Enjoy an in-depth Rukai and Paiwan tribe indigenous experience on southern Taitung’s coastIf you look at a map of Taiwan, you’ll find that the island somewhat resembles a tobacco leaf, the southern end, Hengchun Peninsula, forming the leafstalk. There, close to the southern foothills of the Central Mountain Range (the leaf’s spine) you’ll find numerous indigenous villages, the residents of which belong to the Rukai and Paiwan tribes. If you have your own means of transportation and start from the western part of Taiwan, follow Provincial Highway 1 on the coast south of Kaohsiung and then turn onto Provincial Highway 9, which traverses the Hengchun Peninsula and then follows the eastern coast up north. You can also take a train from Kaohsiung in the west to Taitung in the east, getting off at Jinlun or Duoliang.

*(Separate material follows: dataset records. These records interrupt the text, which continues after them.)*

(** * biokit.taxonomy: the taxon record store and the views derived from it

    A shallow embedding of [biokit/taxonomy/taxonomy.py] (class [Taxonomy]):
    the flat-file parser ([load_records], [_interpret_record]), the lineage
    walker ([get_lineage], [get_lineage_and_rank], [_gen_lineage_and_rank]),
    the children scan ([get_children]) and the family-tree builder
    ([get_family_tree], [_get_family_tree_uniprot]); and of the class
    [Lineage], which prints a lineage.

    Conventions of the embedding.
    - Text is [string] over [ascii]: one character per code point below 256.
    - A Python dict with text keys (a parsed record) is a [gmap string string];
      [self.records], whose iteration order the children scan exposes, is an
      association list keyed by [Z] in insertion order (the order Python 3.7
      and later guarantee; Python 2 leaves it unspecified).
    - Methods are computations in the monad [M]: they read the environment
      (interpreter version, content of the flat file on disk), thread the
      instance state, append to the standard output, and end by returning,
      by raising an exception, or by running out of fuel (the recursion of
      the lineage walker and the [while] loop of the tree builder are the two
      places that take fuel).
    - The module says it [Should work for python2 and 3]; where the two
      interpreters differ ([err.message], the white-space classes) the
      embedding branches on [python].
    - Outside the model: the FTP download of [_load_flat_file] (its result
      is the text [flat_file]), the Ensembl client, the browser, and the
      drawing of the progress bar (its ticks are recorded as output). *)

From stdpp Require Import prelude strings gmap pretty.
From Stdlib Require Import Ascii ZArith Lia.

Local Open Scope string_scope.
Local Open Scope Z_scope.
Local Open Scope list_scope.

(* ------------------------------------------------------------------ *)
(** ** Python values, exceptions and outcomes *)

Inductive interpreter := Py2 | Py3.

(** The values a caller passes as [taxon]: an [int], a [str], or any other
    object (known here by its printed form only). *)
Inductive pyval :=
| PInt (z : Z)
| PStr (s : string)
| PObject (repr : string).

Global Instance pyval_eq_dec : EqDecision pyval.
Proof. solve_decision. Defined.

Inductive exn :=
| KeyError (key : pyval)
| ValueError (message : string)
| TypeError (message : string)
| AttributeError (attribute : string)
| NameError (name : string).

Inductive outcome (A : Type) : Type :=
| Return (a : A)
| Raise (e : exn)
| OutOfFuel.
Global Arguments Return {A} a.
Global Arguments Raise {A} e.
Global Arguments OutOfFuel {A}.

Global Instance outcome_fmap : FMap outcome := λ A B f o,
  match o with
  | Return a => Return (f a)
  | Raise e => Raise e
  | OutOfFuel => OutOfFuel
  end.

(** What a run writes: [print] lines and ticks of the progress bar. *)
Inductive event :=
| Printed (line : string)
| Animated (i : nat).

(** A parsed record: the dict built by [_interpret_record]. *)
Abbreviation TaxonRecord := (gmap string string).

(** The lineage accumulator holds (scientific name, rank) pairs. *)
Abbreviation lineage_item := (string * string)%type.

(** The state the methods can reach: the attributes [records] and [verbose]
    of the instance, and the one list object created when
    [def _gen_lineage_and_rank(self, taxon, lineage_rank=[])] was executed,
    which every call that omits the argument shares. *)
Record Taxonomy := mkTaxonomy {
  records : list (Z * TaxonRecord);
  verbose : bool;
  lineage_rank_default : list lineage_item
}.

(** What the methods read from outside: the interpreter, and the text of
    [taxonomy.dat] as [_load_flat_file] leaves it on disk. *)
Record env := mkEnv {
  python : interpreter;
  flat_file : string
}.

Definition M (A : Type) : Type :=
  env → Taxonomy → outcome A * Taxonomy * list event.

Global Instance M_ret : MRet M := λ A a _ self, (Return a, self, []).

Global Instance M_bind : MBind M := λ A B f m E self,
  match m E self with
  | (Return a, self', out) =>
      let '(r, self'', out') := f a E self' in (r, self'', out ++ out')
  | (Raise e, self', out) => (Raise e, self', out)
  | (OutOfFuel, self', out) => (OutOfFuel, self', out)
  end.

Definition raise {A} (e : exn) : M A := λ _ self, (Raise e, self, []).
Definition out_of_fuel {A} : M A := λ _ self, (OutOfFuel, self, []).
Definition lift {A} (o : outcome A) : M A := λ _ self, (o, self, []).

(** [try: body except Exception as err: handler err]. *)
Definition try_except {A} (body : M A) (handler : exn → M A) : M A :=
  λ E self,
  match body E self with
  | (Raise e, self', out) =>
      let '(r, self'', out') := handler e E self' in (r, self'', out ++ out')
  | other => other
  end.

Definition print (line : string) : M unit :=
  λ _ self, (Return tt, self, [Printed line]).
Definition animate (i : nat) : M unit :=
  λ _ self, (Return tt, self, [Animated i]).

Definition interpreter_version : M interpreter :=
  λ E self, (Return (python E), self, []).
Definition read_flat_file : M string :=
  λ E self, (Return (flat_file E), self, []).

Definition get_records : M (list (Z * TaxonRecord)) :=
  λ _ self, (Return (records self), self, []).
Definition set_records (rs : list (Z * TaxonRecord)) : M unit :=
  λ _ self,
  (Return tt, mkTaxonomy rs (verbose self) (lineage_rank_default self), []).
Definition get_verbose : M bool :=
  λ _ self, (Return (verbose self), self, []).
Definition get_default : M (list lineage_item) :=
  λ _ self, (Return (lineage_rank_default self), self, []).
Definition set_default (l : list lineage_item) : M unit :=
  λ _ self, (Return tt, mkTaxonomy (records self) (verbose self) l, []).

(* ------------------------------------------------------------------ *)
(** ** Text: character classes, [strip], [split], [str] and [int] *)

Definition newline : string := String "010" "".

(** White space as [\s] and [str.strip] see it: the six ASCII blanks,
    and on Python 3 (text is Unicode there) the separators 28..31, NEL and
    the no-break space as well. *)
Definition is_space (py : interpreter) (c : ascii) : bool :=
  let n := nat_of_ascii c in
  ((9 <=? n) && (n <=? 13))%nat || (n =? 32)%nat ||
  match py with
  | Py2 => false
  | Py3 => ((28 <=? n) && (n <=? 31))%nat || (n =? 133)%nat || (n =? 160)%nat
  end.

(** The blanks [int] accepts around a literal: characters below 127 are
    taken as they are, so of the Python 3 additions only NEL and the
    no-break space count. *)
Definition is_int_space (py : interpreter) (c : ascii) : bool :=
  let n := nat_of_ascii c in
  ((9 <=? n) && (n <=? 13))%nat || (n =? 32)%nat ||
  match py with
  | Py2 => false
  | Py3 => (n =? 133)%nat || (n =? 160)%nat
  end.

Definition is_digit (c : ascii) : bool :=
  let n := nat_of_ascii c in ((48 <=? n) && (n <=? 57))%nat.

Definition not_newline (c : ascii) : bool :=
  negb (nat_of_ascii c =? 10)%nat.

(** Dropping the leading, the trailing, and both runs of blanks. *)
Fixpoint lstrip_with (blank : ascii → bool) (s : string) : string :=
  match s with
  | String c s' => if blank c then lstrip_with blank s' else s
  | EmptyString => EmptyString
  end.

Definition rstrip_with (blank : ascii → bool) (s : string) : string :=
  String.rev (lstrip_with blank (String.rev s)).

Definition strip_with (blank : ascii → bool) (s : string) : string :=
  rstrip_with blank (lstrip_with blank s).

(** [s.strip()] *)
Definition strip (py : interpreter) (s : string) : string :=
  strip_with (is_space py) s.

(** [s.split(sep)] for a non-empty [sep]: [skip] counts the characters of a
    separator occurrence still to be passed over, [cur] holds the current
    piece in reverse. *)
Fixpoint split_go (sep : string) (skip : nat) (cur s : string) : list string :=
  match s with
  | EmptyString => [String.rev cur]
  | String c s' =>
      match skip with
      | S k => split_go sep k cur s'
      | O =>
          if String.prefix sep s
          then String.rev cur :: split_go sep (String.length sep - 1) "" s'
          else split_go sep O (String c cur) s'
      end
  end.

Definition split (sep s : string) : list string := split_go sep O "" s.

(** [str(v)] *)
Definition py_str (v : pyval) : string :=
  match v with
  | PInt z => pretty z
  | PStr s => s
  | PObject repr => repr
  end.

Definition digit_value (c : ascii) : Z := Z.of_nat (nat_of_ascii c) - 48.

(** The digits of an [int] literal: at least one, and on Python 3 single
    underscores between digits. *)
Fixpoint int_digits (py : interpreter) (acc : Z) (after_digit : bool)
    (s : string) : option Z :=
  match s with
  | EmptyString => if after_digit then Some acc else None
  | String c s' =>
      if is_digit c then int_digits py (10 * acc + digit_value c) true s'
      else if Ascii.eqb c "_" && after_digit then
        match py with
        | Py3 => int_digits py acc false s'
        | Py2 => None
        end
      else None
  end.

(** [int(s)] for text: blanks around, an optional sign, digits. *)
Definition int_of_text (py : interpreter) (s : string) : outcome Z :=
  let parsed :=
    match strip_with (is_int_space py) s with
    | String c t =>
        if Ascii.eqb c "-" then Z.opp <$> int_digits py 0 false t
        else if Ascii.eqb c "+" then int_digits py 0 false t
        else int_digits py 0 false (String c t)
    | EmptyString => None
    end in
  match parsed with
  | Some z => Return z
  | None => Raise (ValueError ("invalid literal for int() with base 10: " +:+ s))
  end.

(** [int(v)] *)
Definition py_int (py : interpreter) (v : pyval) : outcome Z :=
  match v with
  | PInt z => Return z
  | PStr s => int_of_text py s
  | PObject _ => Raise (TypeError "int() argument must be a string or a number")
  end.

(** [err.message]: an attribute of every exception on Python 2, of none of
    the built-in ones on Python 3. *)
Definition exn_message (e : exn) : M string :=
  py ← interpreter_version;
  match py with
  | Py2 =>
      mret match e with
           | KeyError key => py_str key
           | ValueError m | TypeError m => m
           | AttributeError a => a
           | NameError n => n
           end
  | Py3 => raise (AttributeError "message")
  end.

(* ------------------------------------------------------------------ *)
(** ** Regular expressions: the fragment the four patterns use *)

(** Literal characters, one-character classes ([\s], [\d], [[^\n]]), greedy
    repetition of a class, sequencing and one capturing group. *)
Inductive regex :=
| Chr (c : ascii)
| Class (p : ascii → bool)
| Star (p : ascii → bool)
| Seq (r1 r2 : regex)
| Group (r : regex).

(** [p+] is [p] followed by [p*]. *)
Definition Plus (p : ascii → bool) : regex := Seq (Class p) (Star p).

(** A run of literal characters followed by [r]. *)
Fixpoint Lit (s : string) (r : regex) : regex :=
  match s with
  | String c s' => Seq (Chr c) (Lit s' r)
  | EmptyString => r
  end.

(** Greedy [p*] with backtracking: take one more character when possible and
    fall back to the shorter run when the rest of the pattern fails. *)
Fixpoint star_class {A} (p : ascii → bool) (s : string)
    (k : string → option A) : option A :=
  match s with
  | String c s' =>
      if p c then
        match star_class p s' k with
        | Some a => Some a
        | None => k s
        end
      else k s
  | EmptyString => k s
  end.

(** Match [r] at the start of [s]; [g] is the text of group 1 so far and [k]
    the rest of the pattern, given what is left of the input. *)
Fixpoint rmatch (r : regex) (s : string) (g : string)
    (k : string → string → option string) : option string :=
  match r with
  | Chr c =>
      match s with
      | String x s' => if Ascii.eqb x c then k s' g else None
      | EmptyString => None
      end
  | Class p =>
      match s with
      | String x s' => if p x then k s' g else None
      | EmptyString => None
      end
  | Star p => star_class p s (λ s', k s' g)
  | Seq r1 r2 => rmatch r1 s g (λ s1 g1, rmatch r2 s1 g1 k)
  | Group r1 =>
      rmatch r1 s g
        (λ s1 _, k s1 (String.substring 0 (String.length s - String.length s1) s))
  end.

(** [pattern.search(s)]: the leftmost match, as the text [m.group(1)] of its
    group; [None] when the pattern matches nowhere. *)
Fixpoint re_search (r : regex) (s : string) : option string :=
  match rmatch r s "" (λ _ g, Some g) with
  | Some g => Some g
  | None =>
      match s with
      | String _ s' => re_search r s'
      | EmptyString => None
      end
  end.

(** [\s+\:\s*(item+)\s*], the tail the four patterns share. *)
Definition field_tail (py : interpreter) (item : ascii → bool) : regex :=
  Seq (Plus (is_space py))
    (Seq (Chr ":")
       (Seq (Star (is_space py))
          (Seq (Group (Plus item)) (Star (is_space py))))).

(** [re.compile('ID\s+\:\s*(\d+)\s*')] *)
Definition _child_match (py : interpreter) : regex :=
  Lit "ID" (field_tail py is_digit).
(** [re.compile('PARENT ID\s+\:\s*(\d+)\s*')] *)
Definition _parent_match (py : interpreter) : regex :=
  Lit "PARENT ID" (field_tail py is_digit).
(** [re.compile('RANK\s+\:\s*([^\n]+)\s*')] *)
Definition _rank_match (py : interpreter) : regex :=
  Lit "RANK" (field_tail py not_newline).
(** [re.compile('SCIENTIFIC NAME\s+\:\s*([^\n]+)\s*')] *)
Definition _name_match (py : interpreter) : regex :=
  Lit "SCIENTIFIC NAME" (field_tail py not_newline).

(* ------------------------------------------------------------------ *)
(** ** The record parser and the record store *)

(** [if m: data[key] = m.group(1)] *)
Definition set_if_match (key : string) (m : option string) (data : TaxonRecord)
    : TaxonRecord :=
  match m with
  | Some g => <[key := g]> data
  | None => data
  end.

Due to suitable weather and natural conditions, the coastal plains and the gentle slopes of the mountains in southern Taitung County have been used for centuries by indigenous communities to grow crops, such as millet. The four townships in this area, namely Taimali, Jinfeng, Dawu, and Daren, all have a distinctive indigenous character, are rich in cultural resources, and feature a beautiful and scenic natural environment. In the Taimali and Jinlun river basins you’ll also find a number of hot springs. Arrange a short in-depth indigenous village trip to experience life in these small villages and enjoy the warm hospitality of the local people.
Here is an overview of recommended places to visit.
If you head uphill from the picturesque Duoliang Railway Station, located just above the coastal highway, you’ll come to Chalami (Calavi) where you can enjoy indigenous dishes at the Xiangyang Xinchuan Woodworks Studio and marvel at beautiful wood sculptures made from driftwood.
Take Provincial Highway No. 9 further south, following the amazingly beautiful Pacific coast, and make a stop at Daniao village. There you can visit Pacavalj Fabric Workshop and check out the fine handicraft works done by women of the village. The richly embroidered items feature traditional patters of the Paiwan tribe and are made in the traditional ways of the tribe.
The next indigenous village you want to visit is Anlang (Aljungic) just to the west of Daren. There, at the Fanshi Yongxin Millet Garden, you can learn from young farmer Fan Yong-zhong, who returned to the countryside after spending time away in the city, about the traditional indigenous way of cultivating the land. Immerse yourself in the culture of the Paiwan tribe right at the source of produces such as millet and djulis.
Back further up north, dine in Jinlun Village at Jiang Mi Mi Restaurant and feast on innovative dishes prepared by the young Paiwan lad Chen Zhi-wei, who uses produce from the village. When he’s not in the kitchen he might sit down, grab his guitar and start singing under the moon to the delight of his guests.
Jinlun is known for its hot springs and spending the night there you want take a dip in the soothing hot-spring water. A good place to stay, located right in the hot-spring area, is Ying Hui Indigenous Homestay, which has a distinct Paiwan and Rukai tribal theme. Upon entering the guesthouse you’ll find yourself surrounded by traditional tribal garments and accessories.
The owner of the guesthouse, Luo Ying-hui is carrying on the tradition of Rukai weaving and embroidery, presenting beautiful displays of the art created in the village. If you stay at the guesthouse you’ll also have the chance to put on some of the traditional garments and pose for memorable photos. At the guesthouse you can also try fresh coffee, the beans cultivated and hand-roasted by the owner. Learn first-hand how to pound, select, and roast the beans. The coffee has been awarded as one of the best in Taitung.
If you are interested in indigenous culture and handicraft, don’t miss Lulakesi (Rulakes) village, further inland from Jinlun. On special occasions, visitors are greeted with a traditional Rukai Water and Fire Ceremony.
At Rosa’s Workshop you’ll find cultural artifacts of the Rukai tribe, systematically arranged according to period of origin. At the workshop you can also do some DIY, creating auspicious hanging adornments using millet seeds, while listening to stories told by the owner.
At Binmao Village (Djumulj), just to the west of Jinlun, visit the small Patagilj bar and try cocktails made with millet wine as base and roselle blossoms as flavor. The bar also serves up a variety of indigenous specialties.
Patagilj is a group of young members of the Paiwan tribe who have returned to their homeland to do organic farming. They have created their own brand, and they insist on using only traditional methods to prevent harming the soil. The group promotes produce from Taitung’s Jinfeng Township and is actively preserving the culture of the Paiwan tribe.
If you plan to visit these villages in the very south of Taiwan, guided culture- and eco-tours can be arranged to allow you gaining a deeper understanding of the local tribal people, how they came to settle in the area, how they used to hunt, and so on. Immerse yourself in the fascinating culture of Taiwan’s indigenous tribes!